Emerging market stocks outperformed their developed market counterparts as the MSCI EM index declined 0.2% buoyed by additional Chinese government measures to support growth. Indian stocks underperformed as the MSCI India index fell 7.1% (USD) despite government reports showing the economy grew 7.3% (year – over – year) in Q4 2015.
Oil prices started February lower, hitting a close to 13-year low of $26 per barrel on February 11 before rebounding to $33.75 per barrel. Gold prices rose 10.6% as investors rotated toward safe haven assets.
US government bond prices posted gains in February, sending yields lower after the global decline in risk assets raised the appeal of higher quality investments. Benchmark Treasury yields declined as the continued slow pace of US economic growth tempered expectations the Federal Reserve (Fed) would raise interest rates this year. In December, Fed officials predicted they would raise interest rates four times in 2016. However, interest rate futures markets indicate a 70% probability of only a single increase by the Fed’s December meeting. US Treasury 10-year yields fell 19 basis points (bps) in February to 1.74%, and now have declined 53 bps since the start of 2016. The BofA Merrill Lynch US Treasury index rose 1.0%, after a gain of 2.2% in January.
US corporate bond yields moved modestly lower in February as average yields on the Barclays Capital Corporate Investment Grade index fell 7 bps to 3.55%. After US speculative grade bond yields spiked to near 10% in January, yield seeking bond investors were attracted to the higher valuations, driving average yields on the Barclays Capital US Corporate High Yield 15 bps lower to 9.02% in February. The index rose 0.6% for the month, the first monthly gain since October 2015. Average yields on the Barclays Capital High Yield Energy sector closed at 17.09%, up from 15.75% at the start of the year.
European government bonds rallied after reduced inflationary pressures fueled speculation of further ECB easing measures to boost growth and inflation. Markets drove yields on German debt with maturities through seven years below zero. German 10-year yields fell by 22 bps to 0.11%, while peripheral 10-year yields rose slightly with Spanish 10-year yields up 2 bps from January. The People’s Bank of China cut the amount of cash the nation’s banks must reserve in an effort to inject cash into the financial system and shore up economic growth. The JPMorgan EMBI Global bond index of US dollar emerging market debt gained 2.0% in February, following a 0.2% decline in January.
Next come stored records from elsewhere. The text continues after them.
Lemma read_loop_wp v data l size offset :
  file_on v data l → v_mem v = [] → 0 <= offset → 0 <= size →
  wp (loop (S (Z.to_nat size)) (read_step data) (size, offset, [], false)) v
    (λ r v', same_data v v' ∧
       r = take (Z.to_nat size) (drop (Z.to_nat offset) (file_content v data l))).
Proof.
  intros Hf Hm Ho Hs. set (C := file_content v data l).
  apply (wp_loop (λ n st v', same_data v v' ∧
    let '(sz, off, acc, _) := st in
    n = Z.to_nat sz ∧ 0 <= sz ∧ offset <= off ∧ off + sz = offset + size ∧
    (off = offset ∨ off <= id_length data) ∧
    acc = take (Z.to_nat (off - offset)) (drop (Z.to_nat offset) C))
    _ _ (Z.to_nat size)); [| |lia].
  2: { split; [apply same_data_refl|]. rewrite Z.sub_diag. split_and!; [lia..|by left|done]. }
  intros n [[[sz off] acc] bounce] v' (Hsd & -> & Hsz & Hoff & Hsum & Hin & ->).
  assert (HlC : (length C ≤ Z.to_nat (id_length data))%nat).
  { unfold C, file_content. rewrite length_take. lia. }
  assert (Hfin : sz = 0 ∨ id_length data <= off →
    take (Z.to_nat (off - offset)) (drop (Z.to_nat offset) C)
    = take (Z.to_nat size) (drop (Z.to_nat offset) C)).
  { intros Hend. destruct (decide (sz = 0)); [f_equal; lia|].
    destruct Hin as [->|Hin].
    - rewrite drop_ge by lia. by rewrite !take_nil.
    - rewrite !take_ge by (rewrite length_drop; lia). done. }
  unfold read_step. destruct (Z.ltb_spec 0 sz); simpl.
  2: { wp_pure. split; [done|]. apply Hfin. lia. }
  destruct (chunk_size_spec (id_length data) sz off) as (Hrem & H1 & H2 & H3 & H4 & _); [lia..|].
  wp_step. destruct (Z.leb_spec (chunk_size (id_length data) sz off) 0) as [Hch|Hch].
  { eapply wp_mono.
    { apply (byte_to_sector_total _ _ l); [by eapply same_file_on|lia]. }
    intros s ? ->. wp_step. split; [done|]. apply Hfin. lia. }
  destruct (file_cluster v data l off Hf) as [c Hc]; [lia|].
  eapply wp_mono; [apply (byte_to_sector_in _ _ l _ c); [by eapply same_file_on|lia|done]|].
  intros s ? (-> & ->). set (ch := chunk_size (id_length data) sz off) in *.
  destruct (file_block_ok v' data l (Z.to_nat (off / 512)) c) as (Hsec & Hblk & _);
    [by eapply same_file_on|done|].
  rewrite Hrem.
  assert (Hpiece : take (Z.to_nat ch) (drop (Z.to_nat (off mod 512)) (cluster_block v' c))
                   = take (Z.to_nat ch) (drop (Z.to_nat off) C)).
  { rewrite (same_block v v') by done. rewrite (file_chunk v data l) by (done || lia).
    unfold C, file_content. by rewrite take_take_drop by lia. }
  assert (Hnext : ∀ b (v2 : vol), same_data v v2 →
    ∃ n', (n' < Z.to_nat sz)%nat ∧ same_data v v2 ∧
      let '(sz2, off2, acc, _) := (sz - ch, off + ch,
        take (Z.to_nat (off - offset)) (drop (Z.to_nat offset) C) ++
        take (Z.to_nat ch) (drop (Z.to_nat (off mod 512)) (cluster_block v' c)), b) : xfer in
      n' = Z.to_nat sz2 ∧ 0 <= sz2 ∧ offset <= off2 ∧ off2 + sz2 = offset + size ∧
      (off2 = offset ∨ off2 <= id_length data) ∧
      acc = take (Z.to_nat (off2 - offset)) (drop (Z.to_nat offset) C)).
  { intros b v2 Hv2. exists (Z.to_nat (sz - ch)). split; [lia|]. split; [done|].
    split_and!; [lia..|right; lia|]. rewrite Hpiece.
    replace (Z.to_nat (off + ch - offset)) with (Z.to_nat (off - offset) + Z.to_nat ch)%nat by lia.
    rewrite take_drop_chunk. do 3 f_equal. lia. }
  assert (Hsd' : same_data v (Vol (Disk (capacity (v_disk v')) (sectors (v_disk v'))
    (read_cnt (v_disk v') + 1) (write_cnt (v_disk v'))) (v_fat v') (v_mem v'))) by done.
  destruct (Z.eqb_spec (off mod 512) 0) as [Hz|Hz];
    destruct (Z.eqb_spec ch DISK_SECTOR_SIZE) as [Hc5|Hc5]; simpl.
  { unfold on_disk. wp_pure. apply wp_disk_read; [done|]. wp_pure.
    fold (cluster_block v' c).
    specialize (Hnext bounce _ Hsd').
    rewrite Hz, drop_0, (take_ge (cluster_block v' c)) in Hnext; [exact Hnext|].
    unfold DISK_SECTOR_SIZE in *. lia. }
  all: wp_step; assert (Hm' : v_mem v' = []) by (by destruct Hsd as (_ & -> & _)).
  all: apply wp_if; destruct bounce; [wp_step|apply wp_malloc_ok; [done|]]; simpl.
  all: unfold on_disk; wp_pure; apply wp_disk_read; [done|]; wp_pure; fold (cluster_block v' c).
  all: exact (Hnext true _ Hsd').
Qed.
Lemma add_entry_wp s q i l es name sector e0 :
  dir_on s q i l es → length (de_name e0) = 15%nat → valid_name name → 0 <= sector < 2 ^ 32 →
  (dir_map es name = None → ∀ k, free_slot es k → writable (fs_vol s) i l 20 (20 * Z.of_nat k)) →
  wp (add_entry q name sector e0) s (λ r s',
    match dir_map es name with
    | Some _ => r = false ∧ reads s s'
    | None => r = true ∧ ∃ d new k e, free_slot es k ∧ de_sector e = sector ∧
        (∀ n, matches n e = bool_decide (n = name)) ∧
        inodes s' = <[q := set_data d i]> (inodes s) ∧
        dir_on s' q (set_data d i) (l ++ new) (put_slot es k e)
    end).
Proof.
  intros Hd He0 (Hn0 & Hne & Hn14) Hsec Hw0. unfold add_entry, NAME_MAX.
  rewrite bool_decide_eq_false_2 by done.
  rewrite (proj2 (Z.ltb_ge _ _)) by (unfold zlength; lia). simpl. wp_step.
  eapply wp_mono; [by apply (lookup_wp s q i l es)|].
  intros r s1 (Hr1 & [(k & e & -> & Hk & Hm & Hfirst)|[(e & ofs & ->) Hnone]]).
  - wp_pure. by rewrite (dir_map_first es name k e).
  - rewrite (proj1 (dir_map_none es name)) in * by done. specialize (Hw0 eq_refl). wp_step.
    assert (Hd1 := reads_dir_on _ _ _ _ _ _ Hr1 Hd). eapply entry_fuel_wp; [done|].
    intros fuel Hfuel. wp_step. eapply wp_mono; [by apply (free_scan_wp s1 q i l es)|].
    intros r s2 (Hr2 & k & ek & -> & Hfree & Hek). simpl.
    assert (Hd2 := reads_dir_on _ _ _ _ _ _ Hr2 Hd1).
    destruct (copied_name name (de_name ek)) as [Hcs Hcl]; [done..|].
    set (e' := DirEntry _ _ _). wp_step.
    assert (Hw2 : writable (fs_vol s2) i l 20 (20 * Z.of_nat k)).
    { pose proof (Hw0 k Hfree) as Hw. destruct Hr1 as (v1 & Hs1 & ->), Hr2 as (v2 & Hs2 & ->). simpl in *.
      assert (Hs := same_data_trans _ _ _ Hs1 Hs2). destruct Hs as (Hf & Hm & Hc & Hsx).
      destruct Hw as [Wd Wf Ww Wm Wo We Wg Ws Wa]. split; rewrite ?Hf, ?Hm; try done.
      - by apply (same_file_on (fs_vol s)).
      - intros Hlt. destruct (Wg Hlt) as (? & ? & ? & Hfd & ?). unfold can_grow, free_on_disk, has_sector.
        rewrite Hf, Hc. done.
      - unfold has_sector. by rewrite Hc. }
    eapply wp_mono; [apply (write_slot_wp s2 q i l es k e'); [done| |apply Hfree|done]|].
    { split; simpl; [done|done|by eexists]. }
    intros n s3 [-> (d & new & _ & _ & Hin & _ & _ & Hd3 & _)]. wp_pure. split; [done|].
    exists d, new, k, e'. split; [done|]. split; [done|]. split.
    { intros n. unfold matches. simpl. rewrite Hcs. apply bool_decide_ext. naive_solver. }
    split; [|done]. rewrite Hin. by destruct Hr1 as (v1 & _ & ->), Hr2 as (v2 & _ & ->).
Qed.
End adding.

(** C15: dir_add refuses a name that is in the directory; otherwise the name now
    leads to the sector, every other name leads where it led before, and names stay
    distinct. The slot that the entry goes to must be writable ([writable], which also
    asks that the sector of the directory's inode is no cluster of it): inside the
    directory always, and behind its end only if the directory can grow, that is, it
    is not the root directory, its length is not a positive multiple of 512, and free
    clusters are left behind the rover (see inode_write_at_spec). Names are distinct
    before, and malloc does not fail. *)
Theorem dir_add_spec s p d i l es name sector e0 :
  p ≠ 0 → dirs s !! p = Some d → dir_on (k_fs s) (d_inode d) i l es →
  length (de_name e0) = 15%nat → valid_name name → 0 <= sector < 2 ^ 32 → distinct es →
  (dir_map es name = None → ∀ k, free_slot es k → writable (fs_vol (k_fs s)) i l 20 (20 * Z.of_nat k)) →
  ∃ r s', dir_add p name sector e0 s = Done (r, s') ∧
    match dir_map es name with
    | Some _ => r = false ∧ dir_on (k_fs s') (d_inode d) i l es
    | None => r = true ∧ ∃ i' l' es', dir_on (k_fs s') (d_inode d) i' l' es' ∧ distinct es' ∧
        ∀ n, dir_map es' n = if bool_decide (n = name) then Some sector else dir_map es n
    end.
Proof.
  intros Hp Hdir Hd He0 Hn Hsec Hdist Hw. apply wp_run. unfold dir_add, get_dir, on_fs.
  rewrite (proj2 (Z.eqb_neq _ _)) by done. wp_step. wp_step; [done|]. wp_step. wp_pure.
  wp_step; [done|]. wp_pure. eapply wp_mono; [by apply (add_entry_wp (k_fs s) _ i l es)|].
  intros r fs' H. simpl. destruct (dir_map es name) as [x|] eqn:Hx.
  - destruct H as [-> Hr]. split; [done|]. by eapply reads_dir_on.
  - destruct H as (-> & d' & new & k & e & Hfree & He & Hmat & _ & Hd'). split; [done|].
    exists (set_data d' i), (l ++ new), (put_slot es k e). split; [done|]. split.
    + apply (distinct_put es k e name); [done|apply Hfree|done|]. intros n. rewrite Hmat.
      by apply bool_decide_eq_true.
    + intros n. rewrite dir_map_put, Hmat by done. case_bool_decide as Hnn; [|done].
      subst n. rewrite (proj1 (dir_map_none (take k es) name)); [by rewrite He|].
      intros j a [Ha _]%lookup_take_Some. revert j a Ha. by apply dir_map_none.
Qed.
(* ===== verification/CString.v ===== *)
(** * Memory and strings (lib/string.c)

    The routines as loops over a byte-addressed memory, in which blocks and
    strings may overlap. *)
From stdpp Require Import base numbers list sets gmap.
From Stdlib Require Import ZArith Lia.
From S2P Require Import Prelude Bytes.
Open Scope Z_scope.

(** Memory: the bytes at the addresses that may be accessed; 0 is NULL. *)
Abbreviation mem := (gmap Z Z).

Definition load8 (p : Z) : ST mem Z := m ← get_st; deref (m !! p).
Definition store8 (p v : Z) : ST mem unit :=
  m ← get_st; _ ← deref (m !! p); modify <[p := u8 v]>.

(** Loops over a string end within the accessible memory. *)
Definition scan {A B} (body : A → ST mem (A + B)) (a : A) : ST mem B :=
  m ← get_st; loop (S (size m)) body a.
Definition times {A B} (n : Z) (body : A → ST mem (A + B)) (a : A) : ST mem B :=
  loop (S (Z.to_nat n)) body a.

Definition block_ok (p size : Z) : ST mem unit := assert_st (negb (p =? 0) || (size =? 0)).
Definition nonnull (p : Z) : ST mem unit := assert_st (negb (p =? 0)).

(** ** Blocks *)

(** One turn of [while (size-- > 0) *dst++ = *src++;] *)
Definition copy_up_step (st : Z * Z * Z) : ST mem (Z * Z * Z + Z) :=
  let '(dst, src, size) := st in
  if 0 <? size then
    v ← load8 src; _ ← store8 dst v; mret (inl (dst + 1, src + 1, size - 1))
  else mret (inr dst).

(** One turn of [while (size-- > 0) *--dst = *--src;] *)
Definition copy_down_step (st : Z * Z * Z) : ST mem (Z * Z * Z + Z) :=
  let '(dst, src, size) := st in
  if 0 <? size then
    v ← load8 (src - 1); _ ← store8 (dst - 1) v; mret (inl (dst - 1, src - 1, size - 1))
  else mret (inr dst).

Definition memcpy (dst_ src_ size : Z) : ST mem Z :=
  _ ← block_ok dst_ size;
  _ ← block_ok src_ size;
  _ ← times size copy_up_step (dst_, src_, size);
  mret dst_.

Definition memmove (dst_ src_ size : Z) : ST mem Z :=
  _ ← block_ok dst_ size;
  _ ← block_ok src_ size;
  if dst_ <? src_ then times size copy_up_step (dst_, src_, size)
  else times size copy_down_step (dst_ + size, src_ + size, size).

Definition memcmp_step (st : Z * Z * Z) : ST mem (Z * Z * Z + Z) :=
  let '(a, b, size) := st in
  if 0 <? size then
    x ← load8 a; y ← load8 b;
    if negb (x =? y) then mret (inr (if y <? x then 1 else -1))
    else mret (inl (a + 1, b + 1, size - 1))
  else mret (inr 0).

Definition memcmp (a_ b_ size : Z) : ST mem Z :=
  _ ← block_ok a_ size;
  _ ← block_ok b_ size;
  times size memcmp_step (a_, b_, size).

Definition memchr_step (ch : Z) (st : Z * Z) : ST mem (Z * Z + Z) :=
  let '(block, size) := st in
  if 0 <? size then
    x ← load8 block;
    if x =? ch then mret (inr block) else mret (inl (block + 1, size - 1))
  else mret (inr 0).

Definition memchr (block_ ch_ size : Z) : ST mem Z :=
  _ ← block_ok block_ size; times size (memchr_step (u8 ch_)) (block_, size).

Definition memset_step (value : Z) (st : Z * Z) : ST mem (Z * Z + unit) :=
  let '(dst, size) := st in
  if 0 <? size then _ ← store8 dst value; mret (inl (dst + 1, size - 1)) else mret (inr tt).

Definition memset (dst_ value size : Z) : ST mem Z :=
  _ ← block_ok dst_ size;
  _ ← times size (memset_step value) (dst_, size);
  mret dst_.

(** ** Strings *)

Definition strlen_step (p : Z) : ST mem (Z + Z) :=
  c ← load8 p; if negb (c =? 0) then mret (inl (p + 1)) else mret (inr p).

Definition strlen (string : Z) : ST mem Z :=
  _ ← nonnull string; p ← scan strlen_step string; mret (p - string).

Definition strnlen_step (string maxlen length : Z) : ST mem (Z + Z) :=
  c ← load8 (string + length);
  if negb (c =? 0) && (length <? maxlen) then mret (inl (length + 1)) else mret (inr length).

Definition strnlen (string maxlen : Z) : ST mem Z := scan (strnlen_step string maxlen) 0.

Definition strcmp_step (ab : Z * Z) : ST mem (Z * Z + Z) :=
  let '(a, b) := ab in
  x ← load8 a;
  if negb (x =? 0) then
    y ← load8 b;
    if x =? y then mret (inl (a + 1, b + 1)) else mret (inr (if x <? y then -1 else 1))
  else
    y ← load8 b;
    mret (inr (if x <? y then -1 else if y <? x then 1 else 0)).

Definition strcmp (a_ b_ : Z) : ST mem Z :=
  _ ← nonnull a_; _ ← nonnull b_; scan strcmp_step (a_, b_).

Definition strchr_step (c string : Z) : ST mem (Z + Z) :=
  x ← load8 string;
  if x =? c then mret (inr string) else if x =? 0 then mret (inr 0) else mret (inl (string + 1)).

Definition strchr (string c_ : Z) : ST mem Z :=
  _ ← nonnull string; scan (strchr_step (u8 c_)) string.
Disclaimers: The data contained in this report is provided from Asset Consulting Group (ACG). This is not an offer to buy or sell securities. No investment process is free of risk and there is no guarantee that the investment process described herein will be profitable. Past performance is not indicative of current or future performance and is not a guarantee. In preparing these materials, we have relied upon and assumed without independent verification, the accuracy and completeness of all information available from public and internal sources. HighTower/GFP shall not in any way be liable for claims and make no expressed or implied representations or warranties as to their accuracy or completeness or for statements or errors contained in or omissions from them. This was created for informational purposes only. Securities are offered through HighTower Securities, LLC, member FINRA/SIPC/MSRB. HighTower Advisors, LLC is a SEC registered investment adviser.